- WORK ITEM -
Find "(* ===== verification/CharDriverConc.v" and "A call in progress" in the records below. Copy the lines holding them and every line between, exactly, and no others.

- RECORDS TO PROCESS -
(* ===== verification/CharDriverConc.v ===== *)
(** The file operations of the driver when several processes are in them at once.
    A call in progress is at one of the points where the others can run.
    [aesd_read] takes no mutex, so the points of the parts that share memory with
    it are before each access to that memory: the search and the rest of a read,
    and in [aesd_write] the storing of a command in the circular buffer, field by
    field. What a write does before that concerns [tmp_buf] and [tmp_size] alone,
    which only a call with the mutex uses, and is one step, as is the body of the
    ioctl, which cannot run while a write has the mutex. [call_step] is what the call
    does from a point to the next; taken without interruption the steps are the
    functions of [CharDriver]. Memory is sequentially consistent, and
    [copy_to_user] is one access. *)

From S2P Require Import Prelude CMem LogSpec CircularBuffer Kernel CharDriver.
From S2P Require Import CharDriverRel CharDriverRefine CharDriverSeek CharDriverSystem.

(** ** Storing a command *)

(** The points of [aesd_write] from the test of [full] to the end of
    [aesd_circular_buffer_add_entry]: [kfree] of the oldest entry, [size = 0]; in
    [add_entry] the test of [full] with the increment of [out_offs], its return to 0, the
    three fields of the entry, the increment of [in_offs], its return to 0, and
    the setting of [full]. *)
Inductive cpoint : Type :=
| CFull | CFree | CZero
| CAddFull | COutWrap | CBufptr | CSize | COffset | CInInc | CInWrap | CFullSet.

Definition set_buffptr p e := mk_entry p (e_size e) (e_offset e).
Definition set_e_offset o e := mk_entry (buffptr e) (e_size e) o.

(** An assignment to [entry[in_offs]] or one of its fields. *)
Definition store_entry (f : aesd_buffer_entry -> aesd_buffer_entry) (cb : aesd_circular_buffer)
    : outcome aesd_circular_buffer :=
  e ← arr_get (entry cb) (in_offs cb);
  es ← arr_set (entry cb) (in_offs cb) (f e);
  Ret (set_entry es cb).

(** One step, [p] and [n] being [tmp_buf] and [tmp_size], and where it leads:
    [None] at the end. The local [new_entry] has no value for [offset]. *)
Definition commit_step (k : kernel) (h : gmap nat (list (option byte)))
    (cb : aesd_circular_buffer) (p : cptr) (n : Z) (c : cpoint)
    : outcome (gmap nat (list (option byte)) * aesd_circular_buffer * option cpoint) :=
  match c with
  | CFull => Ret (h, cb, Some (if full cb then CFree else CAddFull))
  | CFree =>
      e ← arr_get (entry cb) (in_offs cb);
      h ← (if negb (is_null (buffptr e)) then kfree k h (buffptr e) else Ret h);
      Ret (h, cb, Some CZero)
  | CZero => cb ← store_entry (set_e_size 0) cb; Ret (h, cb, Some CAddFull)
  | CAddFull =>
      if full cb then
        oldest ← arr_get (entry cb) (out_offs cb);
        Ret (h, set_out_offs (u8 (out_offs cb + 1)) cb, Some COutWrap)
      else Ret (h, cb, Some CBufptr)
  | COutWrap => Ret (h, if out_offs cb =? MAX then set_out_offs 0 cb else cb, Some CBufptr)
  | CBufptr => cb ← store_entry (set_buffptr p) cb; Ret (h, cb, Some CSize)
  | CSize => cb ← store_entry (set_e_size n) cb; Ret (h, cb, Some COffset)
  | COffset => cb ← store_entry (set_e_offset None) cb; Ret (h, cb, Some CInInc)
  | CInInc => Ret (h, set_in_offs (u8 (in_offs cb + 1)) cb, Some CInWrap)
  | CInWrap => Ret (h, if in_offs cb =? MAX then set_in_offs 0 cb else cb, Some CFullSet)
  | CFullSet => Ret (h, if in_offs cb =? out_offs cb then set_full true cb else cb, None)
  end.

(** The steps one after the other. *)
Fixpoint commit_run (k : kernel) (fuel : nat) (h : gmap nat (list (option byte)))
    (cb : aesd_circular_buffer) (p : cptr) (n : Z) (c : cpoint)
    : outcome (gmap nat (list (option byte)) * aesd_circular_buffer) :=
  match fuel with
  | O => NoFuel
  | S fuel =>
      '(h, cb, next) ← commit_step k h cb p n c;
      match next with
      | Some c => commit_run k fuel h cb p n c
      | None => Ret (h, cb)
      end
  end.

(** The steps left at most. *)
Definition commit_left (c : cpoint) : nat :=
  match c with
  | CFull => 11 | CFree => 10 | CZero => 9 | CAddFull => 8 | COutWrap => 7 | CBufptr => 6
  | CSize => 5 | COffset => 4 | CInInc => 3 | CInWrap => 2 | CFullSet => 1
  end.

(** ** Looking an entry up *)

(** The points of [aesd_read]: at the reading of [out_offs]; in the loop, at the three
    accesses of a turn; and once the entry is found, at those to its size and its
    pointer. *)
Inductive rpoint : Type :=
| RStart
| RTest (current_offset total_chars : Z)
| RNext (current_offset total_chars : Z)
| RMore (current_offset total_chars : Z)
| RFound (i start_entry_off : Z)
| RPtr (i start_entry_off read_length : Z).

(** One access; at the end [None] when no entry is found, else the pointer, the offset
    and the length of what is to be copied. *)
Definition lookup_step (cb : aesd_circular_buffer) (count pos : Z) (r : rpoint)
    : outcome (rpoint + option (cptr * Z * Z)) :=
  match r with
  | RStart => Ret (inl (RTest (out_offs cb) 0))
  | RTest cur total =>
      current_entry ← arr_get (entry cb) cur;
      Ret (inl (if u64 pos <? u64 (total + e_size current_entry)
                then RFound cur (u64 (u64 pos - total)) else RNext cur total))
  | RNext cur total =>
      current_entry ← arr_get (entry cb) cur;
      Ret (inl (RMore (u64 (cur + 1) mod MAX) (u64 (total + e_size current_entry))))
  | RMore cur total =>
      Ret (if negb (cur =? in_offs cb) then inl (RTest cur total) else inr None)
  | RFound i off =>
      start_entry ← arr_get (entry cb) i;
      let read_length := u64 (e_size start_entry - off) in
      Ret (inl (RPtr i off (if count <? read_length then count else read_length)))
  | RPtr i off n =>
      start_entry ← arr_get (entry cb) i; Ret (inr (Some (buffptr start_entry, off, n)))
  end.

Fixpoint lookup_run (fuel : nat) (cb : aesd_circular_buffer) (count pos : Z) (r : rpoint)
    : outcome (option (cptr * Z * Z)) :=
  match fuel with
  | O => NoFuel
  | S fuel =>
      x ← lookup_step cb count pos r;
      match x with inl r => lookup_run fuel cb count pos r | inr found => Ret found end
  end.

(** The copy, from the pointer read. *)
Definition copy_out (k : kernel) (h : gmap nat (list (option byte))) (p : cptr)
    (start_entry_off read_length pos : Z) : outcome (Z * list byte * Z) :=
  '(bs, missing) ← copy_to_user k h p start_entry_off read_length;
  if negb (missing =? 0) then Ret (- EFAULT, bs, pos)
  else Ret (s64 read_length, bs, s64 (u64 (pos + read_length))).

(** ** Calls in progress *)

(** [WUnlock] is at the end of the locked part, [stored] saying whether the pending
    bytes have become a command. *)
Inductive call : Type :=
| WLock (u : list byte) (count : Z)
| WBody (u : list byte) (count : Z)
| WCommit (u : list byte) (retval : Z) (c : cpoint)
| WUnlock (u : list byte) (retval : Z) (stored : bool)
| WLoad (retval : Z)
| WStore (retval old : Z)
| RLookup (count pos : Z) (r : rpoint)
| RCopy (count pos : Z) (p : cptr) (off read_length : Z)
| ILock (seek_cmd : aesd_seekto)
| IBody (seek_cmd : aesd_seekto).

...

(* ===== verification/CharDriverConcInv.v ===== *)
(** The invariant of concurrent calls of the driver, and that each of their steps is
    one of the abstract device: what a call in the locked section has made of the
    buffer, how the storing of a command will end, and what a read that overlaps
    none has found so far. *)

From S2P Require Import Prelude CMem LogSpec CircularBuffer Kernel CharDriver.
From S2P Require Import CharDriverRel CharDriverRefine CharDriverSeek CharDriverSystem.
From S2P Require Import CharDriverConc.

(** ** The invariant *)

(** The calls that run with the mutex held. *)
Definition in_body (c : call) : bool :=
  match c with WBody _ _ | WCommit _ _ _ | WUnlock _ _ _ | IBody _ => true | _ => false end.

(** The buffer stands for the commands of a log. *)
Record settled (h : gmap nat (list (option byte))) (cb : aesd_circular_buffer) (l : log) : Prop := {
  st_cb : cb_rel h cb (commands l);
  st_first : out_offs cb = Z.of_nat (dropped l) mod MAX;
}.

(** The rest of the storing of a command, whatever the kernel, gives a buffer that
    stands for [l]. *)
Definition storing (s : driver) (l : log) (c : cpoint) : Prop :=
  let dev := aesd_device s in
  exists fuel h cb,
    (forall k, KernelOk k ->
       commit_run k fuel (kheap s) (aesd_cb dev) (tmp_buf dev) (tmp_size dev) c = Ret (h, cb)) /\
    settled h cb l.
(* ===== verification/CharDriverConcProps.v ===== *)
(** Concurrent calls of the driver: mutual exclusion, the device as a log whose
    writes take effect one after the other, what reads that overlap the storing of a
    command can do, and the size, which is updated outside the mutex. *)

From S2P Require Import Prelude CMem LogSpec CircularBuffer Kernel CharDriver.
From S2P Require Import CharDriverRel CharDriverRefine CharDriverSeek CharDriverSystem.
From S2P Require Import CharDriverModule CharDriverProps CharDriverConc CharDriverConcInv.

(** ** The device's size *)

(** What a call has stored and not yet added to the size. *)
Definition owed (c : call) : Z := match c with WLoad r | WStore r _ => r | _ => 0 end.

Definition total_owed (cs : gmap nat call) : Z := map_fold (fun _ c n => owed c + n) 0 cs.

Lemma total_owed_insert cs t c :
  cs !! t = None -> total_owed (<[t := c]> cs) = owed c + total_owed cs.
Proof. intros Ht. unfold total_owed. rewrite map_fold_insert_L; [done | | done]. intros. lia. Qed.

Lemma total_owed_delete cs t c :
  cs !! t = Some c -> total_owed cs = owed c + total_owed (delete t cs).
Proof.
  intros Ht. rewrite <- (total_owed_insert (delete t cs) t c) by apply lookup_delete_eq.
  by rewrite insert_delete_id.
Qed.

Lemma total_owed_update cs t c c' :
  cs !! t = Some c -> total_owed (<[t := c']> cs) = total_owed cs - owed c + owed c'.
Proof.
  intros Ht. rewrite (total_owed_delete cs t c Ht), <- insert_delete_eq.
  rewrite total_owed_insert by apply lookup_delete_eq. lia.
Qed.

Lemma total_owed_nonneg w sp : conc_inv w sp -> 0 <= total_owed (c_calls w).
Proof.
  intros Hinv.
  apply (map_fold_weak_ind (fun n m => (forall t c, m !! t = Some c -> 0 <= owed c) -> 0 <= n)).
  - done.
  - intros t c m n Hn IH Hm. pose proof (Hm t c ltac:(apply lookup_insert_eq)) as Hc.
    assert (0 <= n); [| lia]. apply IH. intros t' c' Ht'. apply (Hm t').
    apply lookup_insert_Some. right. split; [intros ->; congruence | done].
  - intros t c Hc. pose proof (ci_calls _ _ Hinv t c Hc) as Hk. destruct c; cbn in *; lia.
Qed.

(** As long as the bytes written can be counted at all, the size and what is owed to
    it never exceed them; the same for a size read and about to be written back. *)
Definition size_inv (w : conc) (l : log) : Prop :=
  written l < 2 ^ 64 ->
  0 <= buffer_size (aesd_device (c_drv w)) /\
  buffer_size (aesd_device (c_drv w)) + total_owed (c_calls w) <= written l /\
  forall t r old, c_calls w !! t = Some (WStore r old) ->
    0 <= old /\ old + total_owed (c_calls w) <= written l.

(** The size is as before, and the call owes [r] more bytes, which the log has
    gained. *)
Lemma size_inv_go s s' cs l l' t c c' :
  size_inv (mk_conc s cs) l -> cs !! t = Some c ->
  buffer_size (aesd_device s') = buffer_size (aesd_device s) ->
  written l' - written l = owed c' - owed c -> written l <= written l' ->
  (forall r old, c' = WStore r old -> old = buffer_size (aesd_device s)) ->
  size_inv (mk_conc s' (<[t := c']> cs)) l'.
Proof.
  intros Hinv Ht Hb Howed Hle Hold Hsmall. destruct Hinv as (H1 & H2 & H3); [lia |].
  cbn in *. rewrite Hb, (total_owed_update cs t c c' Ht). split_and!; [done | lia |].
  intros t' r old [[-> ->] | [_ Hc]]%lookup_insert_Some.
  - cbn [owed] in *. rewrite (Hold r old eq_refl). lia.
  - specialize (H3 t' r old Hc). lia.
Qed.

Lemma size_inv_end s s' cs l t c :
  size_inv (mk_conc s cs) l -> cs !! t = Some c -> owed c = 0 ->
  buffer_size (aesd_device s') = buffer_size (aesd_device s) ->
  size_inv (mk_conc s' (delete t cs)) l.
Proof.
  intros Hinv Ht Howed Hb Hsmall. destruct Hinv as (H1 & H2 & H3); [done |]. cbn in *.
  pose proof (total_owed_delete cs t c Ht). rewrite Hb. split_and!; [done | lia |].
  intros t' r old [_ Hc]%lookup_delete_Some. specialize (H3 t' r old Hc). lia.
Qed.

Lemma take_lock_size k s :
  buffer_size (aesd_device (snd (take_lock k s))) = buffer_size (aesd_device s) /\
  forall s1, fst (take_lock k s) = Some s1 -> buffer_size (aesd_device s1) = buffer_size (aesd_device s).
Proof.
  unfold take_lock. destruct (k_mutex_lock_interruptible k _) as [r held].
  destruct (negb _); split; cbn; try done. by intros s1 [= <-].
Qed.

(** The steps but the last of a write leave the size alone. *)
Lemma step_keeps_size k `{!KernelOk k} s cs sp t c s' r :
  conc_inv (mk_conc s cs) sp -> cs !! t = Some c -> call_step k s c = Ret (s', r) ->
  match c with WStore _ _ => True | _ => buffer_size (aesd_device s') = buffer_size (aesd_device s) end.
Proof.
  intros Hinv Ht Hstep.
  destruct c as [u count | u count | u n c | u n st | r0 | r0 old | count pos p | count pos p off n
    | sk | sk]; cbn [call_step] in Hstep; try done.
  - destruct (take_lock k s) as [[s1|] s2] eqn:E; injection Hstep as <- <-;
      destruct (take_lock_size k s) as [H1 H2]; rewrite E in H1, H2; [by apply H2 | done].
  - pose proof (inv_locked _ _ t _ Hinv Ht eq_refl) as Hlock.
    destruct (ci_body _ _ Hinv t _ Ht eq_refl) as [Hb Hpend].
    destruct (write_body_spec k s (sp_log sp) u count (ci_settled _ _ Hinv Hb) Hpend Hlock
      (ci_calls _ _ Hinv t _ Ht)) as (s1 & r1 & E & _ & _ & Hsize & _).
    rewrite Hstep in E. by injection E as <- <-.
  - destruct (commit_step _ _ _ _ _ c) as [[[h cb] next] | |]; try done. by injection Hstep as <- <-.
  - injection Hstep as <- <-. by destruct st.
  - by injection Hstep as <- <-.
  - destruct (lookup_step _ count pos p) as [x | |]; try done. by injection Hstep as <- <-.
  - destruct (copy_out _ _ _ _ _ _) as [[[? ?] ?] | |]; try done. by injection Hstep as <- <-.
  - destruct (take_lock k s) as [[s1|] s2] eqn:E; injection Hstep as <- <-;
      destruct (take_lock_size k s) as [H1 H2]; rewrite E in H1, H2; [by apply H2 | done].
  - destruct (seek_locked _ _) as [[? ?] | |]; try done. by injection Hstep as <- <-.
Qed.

---

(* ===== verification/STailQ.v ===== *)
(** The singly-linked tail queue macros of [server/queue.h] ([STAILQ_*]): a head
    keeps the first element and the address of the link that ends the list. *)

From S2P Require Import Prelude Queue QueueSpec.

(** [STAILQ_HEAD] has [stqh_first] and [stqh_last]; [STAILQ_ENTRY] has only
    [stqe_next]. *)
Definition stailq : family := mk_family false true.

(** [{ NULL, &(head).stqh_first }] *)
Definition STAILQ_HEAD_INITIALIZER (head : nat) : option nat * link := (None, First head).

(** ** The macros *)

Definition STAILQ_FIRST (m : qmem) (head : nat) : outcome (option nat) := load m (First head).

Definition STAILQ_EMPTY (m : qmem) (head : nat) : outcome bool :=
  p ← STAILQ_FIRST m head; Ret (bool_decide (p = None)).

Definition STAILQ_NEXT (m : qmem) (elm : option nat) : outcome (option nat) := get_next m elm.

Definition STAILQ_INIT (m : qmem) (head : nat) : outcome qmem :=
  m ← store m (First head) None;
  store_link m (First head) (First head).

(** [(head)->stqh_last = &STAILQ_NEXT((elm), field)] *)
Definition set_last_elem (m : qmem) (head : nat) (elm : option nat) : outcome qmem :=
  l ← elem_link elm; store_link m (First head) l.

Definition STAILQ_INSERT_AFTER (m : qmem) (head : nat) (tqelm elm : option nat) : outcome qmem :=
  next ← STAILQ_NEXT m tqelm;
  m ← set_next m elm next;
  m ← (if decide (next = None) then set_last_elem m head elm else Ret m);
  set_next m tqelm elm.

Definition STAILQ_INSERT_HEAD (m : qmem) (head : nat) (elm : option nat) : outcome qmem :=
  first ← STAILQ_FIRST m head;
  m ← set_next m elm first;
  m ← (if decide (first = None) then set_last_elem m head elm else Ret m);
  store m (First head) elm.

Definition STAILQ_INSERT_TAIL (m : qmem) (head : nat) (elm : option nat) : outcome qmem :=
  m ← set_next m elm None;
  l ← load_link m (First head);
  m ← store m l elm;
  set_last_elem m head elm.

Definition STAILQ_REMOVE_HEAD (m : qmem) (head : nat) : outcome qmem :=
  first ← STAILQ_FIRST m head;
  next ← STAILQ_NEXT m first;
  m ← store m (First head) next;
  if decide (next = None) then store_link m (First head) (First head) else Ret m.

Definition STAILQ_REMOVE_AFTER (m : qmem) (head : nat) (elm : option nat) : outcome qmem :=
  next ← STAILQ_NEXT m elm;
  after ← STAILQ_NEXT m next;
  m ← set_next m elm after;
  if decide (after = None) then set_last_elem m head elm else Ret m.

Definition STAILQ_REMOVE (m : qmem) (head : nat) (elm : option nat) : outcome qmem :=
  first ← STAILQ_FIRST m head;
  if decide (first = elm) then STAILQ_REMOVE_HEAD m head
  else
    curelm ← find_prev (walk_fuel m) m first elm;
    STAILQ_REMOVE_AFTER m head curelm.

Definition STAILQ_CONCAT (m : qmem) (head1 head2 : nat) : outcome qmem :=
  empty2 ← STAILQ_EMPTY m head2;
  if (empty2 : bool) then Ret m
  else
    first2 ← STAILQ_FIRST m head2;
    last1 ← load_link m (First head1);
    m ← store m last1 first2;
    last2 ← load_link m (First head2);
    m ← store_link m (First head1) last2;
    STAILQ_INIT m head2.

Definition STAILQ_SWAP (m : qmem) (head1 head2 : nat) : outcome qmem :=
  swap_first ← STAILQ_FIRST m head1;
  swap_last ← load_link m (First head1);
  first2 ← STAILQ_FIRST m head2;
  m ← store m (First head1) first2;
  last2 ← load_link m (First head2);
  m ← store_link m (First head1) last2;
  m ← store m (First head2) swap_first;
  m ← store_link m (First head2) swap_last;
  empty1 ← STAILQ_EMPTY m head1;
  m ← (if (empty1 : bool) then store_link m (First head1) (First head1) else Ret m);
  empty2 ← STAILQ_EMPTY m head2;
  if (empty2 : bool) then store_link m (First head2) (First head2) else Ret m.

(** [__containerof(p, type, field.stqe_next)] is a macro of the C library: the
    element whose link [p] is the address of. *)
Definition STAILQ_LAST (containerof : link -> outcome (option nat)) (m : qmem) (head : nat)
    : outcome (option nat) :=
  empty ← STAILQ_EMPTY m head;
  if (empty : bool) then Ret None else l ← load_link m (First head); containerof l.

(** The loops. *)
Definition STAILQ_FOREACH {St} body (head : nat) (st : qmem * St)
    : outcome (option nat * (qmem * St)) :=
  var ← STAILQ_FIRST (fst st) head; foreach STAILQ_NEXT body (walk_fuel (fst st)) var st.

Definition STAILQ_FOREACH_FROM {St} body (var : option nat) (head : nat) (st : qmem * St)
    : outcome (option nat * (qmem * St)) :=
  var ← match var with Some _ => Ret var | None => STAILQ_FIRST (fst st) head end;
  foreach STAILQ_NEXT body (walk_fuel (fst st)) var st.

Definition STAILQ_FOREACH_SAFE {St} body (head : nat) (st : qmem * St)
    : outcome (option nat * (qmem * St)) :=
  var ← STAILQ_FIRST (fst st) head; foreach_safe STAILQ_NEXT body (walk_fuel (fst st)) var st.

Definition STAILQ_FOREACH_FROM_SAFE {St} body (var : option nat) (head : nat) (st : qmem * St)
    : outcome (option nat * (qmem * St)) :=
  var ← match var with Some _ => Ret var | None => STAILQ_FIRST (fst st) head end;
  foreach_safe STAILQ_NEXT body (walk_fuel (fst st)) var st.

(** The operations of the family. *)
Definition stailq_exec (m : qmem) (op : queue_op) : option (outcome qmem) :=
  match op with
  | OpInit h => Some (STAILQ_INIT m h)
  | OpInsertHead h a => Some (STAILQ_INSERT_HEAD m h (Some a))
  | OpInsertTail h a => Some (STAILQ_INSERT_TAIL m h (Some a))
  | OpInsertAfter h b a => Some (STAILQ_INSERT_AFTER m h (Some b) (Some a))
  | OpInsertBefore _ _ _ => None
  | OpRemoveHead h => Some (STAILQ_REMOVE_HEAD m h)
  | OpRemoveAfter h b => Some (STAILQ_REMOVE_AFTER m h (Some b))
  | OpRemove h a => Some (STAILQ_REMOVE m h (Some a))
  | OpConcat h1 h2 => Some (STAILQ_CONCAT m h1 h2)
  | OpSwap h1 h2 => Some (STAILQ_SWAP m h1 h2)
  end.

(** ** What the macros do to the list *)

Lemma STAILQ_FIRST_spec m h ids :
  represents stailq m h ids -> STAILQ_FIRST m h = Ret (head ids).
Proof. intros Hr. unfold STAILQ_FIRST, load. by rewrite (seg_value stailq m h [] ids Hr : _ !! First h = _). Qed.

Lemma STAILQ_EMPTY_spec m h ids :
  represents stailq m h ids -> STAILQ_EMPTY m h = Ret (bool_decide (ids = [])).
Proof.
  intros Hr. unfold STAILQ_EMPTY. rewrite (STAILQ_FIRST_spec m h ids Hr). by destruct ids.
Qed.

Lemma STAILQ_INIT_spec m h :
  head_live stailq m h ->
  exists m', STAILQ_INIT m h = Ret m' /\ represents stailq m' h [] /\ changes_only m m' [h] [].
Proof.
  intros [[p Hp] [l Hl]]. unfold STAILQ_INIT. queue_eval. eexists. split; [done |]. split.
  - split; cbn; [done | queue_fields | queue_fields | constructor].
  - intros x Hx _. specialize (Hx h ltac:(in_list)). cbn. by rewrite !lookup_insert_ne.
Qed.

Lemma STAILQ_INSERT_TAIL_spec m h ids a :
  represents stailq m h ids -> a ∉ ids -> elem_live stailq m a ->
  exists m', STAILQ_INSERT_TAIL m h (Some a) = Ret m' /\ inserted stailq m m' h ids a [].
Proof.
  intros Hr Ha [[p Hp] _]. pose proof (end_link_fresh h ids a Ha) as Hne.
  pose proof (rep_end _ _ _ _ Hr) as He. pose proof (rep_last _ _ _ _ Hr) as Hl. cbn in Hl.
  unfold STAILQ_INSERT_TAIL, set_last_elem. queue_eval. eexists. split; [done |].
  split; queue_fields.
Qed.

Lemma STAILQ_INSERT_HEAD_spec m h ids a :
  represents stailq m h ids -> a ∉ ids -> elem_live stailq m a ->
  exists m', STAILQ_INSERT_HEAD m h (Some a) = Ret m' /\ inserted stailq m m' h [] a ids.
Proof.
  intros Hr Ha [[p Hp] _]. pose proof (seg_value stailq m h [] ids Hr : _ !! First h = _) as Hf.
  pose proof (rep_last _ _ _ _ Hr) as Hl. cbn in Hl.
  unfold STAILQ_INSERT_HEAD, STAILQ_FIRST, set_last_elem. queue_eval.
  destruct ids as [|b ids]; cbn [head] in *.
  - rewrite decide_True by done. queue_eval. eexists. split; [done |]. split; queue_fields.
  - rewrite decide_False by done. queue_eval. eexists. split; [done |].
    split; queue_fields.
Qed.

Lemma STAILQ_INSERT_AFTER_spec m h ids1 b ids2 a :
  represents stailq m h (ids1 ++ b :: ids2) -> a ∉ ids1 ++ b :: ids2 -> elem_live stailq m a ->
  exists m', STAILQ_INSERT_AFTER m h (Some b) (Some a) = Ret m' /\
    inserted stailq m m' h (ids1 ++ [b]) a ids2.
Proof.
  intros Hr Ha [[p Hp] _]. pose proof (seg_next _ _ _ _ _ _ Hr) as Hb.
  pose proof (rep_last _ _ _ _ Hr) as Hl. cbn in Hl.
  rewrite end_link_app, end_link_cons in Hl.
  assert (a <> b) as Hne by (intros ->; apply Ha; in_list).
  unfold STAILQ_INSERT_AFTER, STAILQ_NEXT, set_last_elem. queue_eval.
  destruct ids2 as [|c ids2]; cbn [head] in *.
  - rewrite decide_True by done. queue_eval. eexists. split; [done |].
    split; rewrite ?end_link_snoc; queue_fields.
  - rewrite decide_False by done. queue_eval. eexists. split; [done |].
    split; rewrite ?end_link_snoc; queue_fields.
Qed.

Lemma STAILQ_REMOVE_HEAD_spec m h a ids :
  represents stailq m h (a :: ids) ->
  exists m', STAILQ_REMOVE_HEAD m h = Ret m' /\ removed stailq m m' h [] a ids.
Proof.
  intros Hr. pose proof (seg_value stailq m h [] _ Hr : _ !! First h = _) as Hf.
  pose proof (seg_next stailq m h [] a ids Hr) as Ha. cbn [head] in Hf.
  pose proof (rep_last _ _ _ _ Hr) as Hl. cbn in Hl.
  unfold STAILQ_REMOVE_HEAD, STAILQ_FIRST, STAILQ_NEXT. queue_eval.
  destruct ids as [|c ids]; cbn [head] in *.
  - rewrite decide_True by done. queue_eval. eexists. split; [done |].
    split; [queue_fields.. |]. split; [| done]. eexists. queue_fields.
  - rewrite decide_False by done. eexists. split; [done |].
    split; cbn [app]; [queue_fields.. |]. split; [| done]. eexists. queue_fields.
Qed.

- OUTPUT FOR THIS TASK -
(* ===== verification/CharDriverConc.v ===== *)
(** The file operations of the driver when several processes are in them at once.
    A call in progress is at one of the points where the others can run.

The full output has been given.